At the end, you'll have an empty (mostly) keg purged of O2, with a couple ounces of Star-San in the bottom. i attach a Liquid QD with a piece of tubing and blow out the remaining Star san, stopping before the keg empties of pressure.

Here are a few pics showing the above:

CO2purgebubbles.jpg
jumper.jpg
jumperoneside.jpg
 
I've been using a balloon + carboy cap, but I have to babysit it as it crashes down to temp. It seems it's a dance of putting a very tiny bit of gas on vs. turning gas off and having the balloon swell (and eventually pop) vs. coming back and seeing it completely deflated, at which point I'm guessing the point of the rig has been defeated.
 
I've been using a balloon + carboy cap, but I have to babysit it as it crashes down to temp.
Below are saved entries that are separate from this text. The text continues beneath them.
Lemma unquote_safe (c : ascii) (k : bytes) :
  html_safe c = true -> unquote (c :: k) = c :: unquote k.
Proof.
  intros H. unfold html_safe in H. simpl. rewrite is_byte_false by lia.
  by rewrite (proj2 (Z.ltb_lt _ _)) by lia.
Qed.

Lemma unquote_escape_byte (c : ascii) (k : bytes) :
  byte_of c < 128 -> html_safe c = false -> unquote (escape_byte c ++ k) = c :: unquote k.
Proof.
  intros Hc Hs. destruct c as [[] [] [] [] [] [] [] []];
    first [discriminate Hs | vm_compute in Hc; discriminate Hc | reflexivity].
Qed.

Lemma unquote_separator (c d e : ascii) (k : bytes) :
  line_separator c d e = true ->
  unquote ([chr 92; chr 117; chr 50; chr 48; chr 50; hex (Z.land (byte_of e) 15)] ++ k)
  = c :: d :: e :: unquote k.
Proof.
  unfold line_separator. rewrite !andb_true_iff, orb_true_iff, !is_byte_spec.
  intros [[[-> _] [-> _]] [[-> _]|[-> _]]]; reflexivity.
Qed.

Lemma unquote_2 (c d : ascii) (k : bytes) :
  rune_size [c; d] = 2%nat -> unquote (c :: d :: k) = c :: d :: unquote k.
Proof.
  intros H. pose proof (lead_byte _ _ _ H). cbn [unquote].
  rewrite is_byte_false, (proj2 (Z.ltb_ge _ _)) by lia.
  by rewrite (rune_size_prefix [c; d] k _ H : rune_size (c :: d :: k) = 2%nat).
Qed.

Lemma unquote_3 (c d e : ascii) (k : bytes) :
  rune_size [c; d; e] = 3%nat -> unquote (c :: d :: e :: k) = c :: d :: e :: unquote k.
Proof.
  intros H. pose proof (lead_byte _ _ _ H). cbn [unquote].
  rewrite is_byte_false, (proj2 (Z.ltb_ge _ _)) by lia.
  by rewrite (rune_size_prefix [c; d; e] k _ H : rune_size (c :: d :: e :: k) = 3%nat).
Qed.

Lemma unquote_4 (c d e f : ascii) (k : bytes) :
  rune_size [c; d; e; f] = 4%nat -> unquote (c :: d :: e :: f :: k) = c :: d :: e :: f :: unquote k.
Proof.
  intros H. pose proof (lead_byte _ _ _ H). cbn [unquote].
  rewrite is_byte_false, (proj2 (Z.ltb_ge _ _)) by lia.
  by rewrite (rune_size_prefix [c; d; e; f] k _ H : rune_size (c :: d :: e :: f :: k) = 4%nat).
Qed.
It seems it's a dance of putting a very tiny bit of gas on vs. turning gas off and having the balloon swell (and eventually pop) vs. coming back and seeing it completely deflated, at which point I'm guessing the point of the rig has been defeated.

Is your balloon too small? Are you using an elastic balloon? If so, switch to an inelastic mylar balloon.

My balloon is about 1ft square, and gets about 8" at the thickest point when fully inflated. I've never had it completely deflate during a cold crash, so there is never a need for babysitting the rig.

The only thing I have to remember to do is open up the tube clamp going to the balloon after the first day of fermentation. I keep it clamped off for the first day or two of fermentation to give the yeast time to purge the fermenter headspace, then open the clamp so the balloon can fill with fermentation gas. There's never a worry of the balloon popping, because the pressure is so low.

The second tube in the photo below goes to the beer post of a keg. There's an airlock on the gas post. This purges the keg using fermentation gas.

IMG_20190923_172548_209.jpg
 
That's not silicone tubing, is it? Looks like it in the photo, I could be wrong.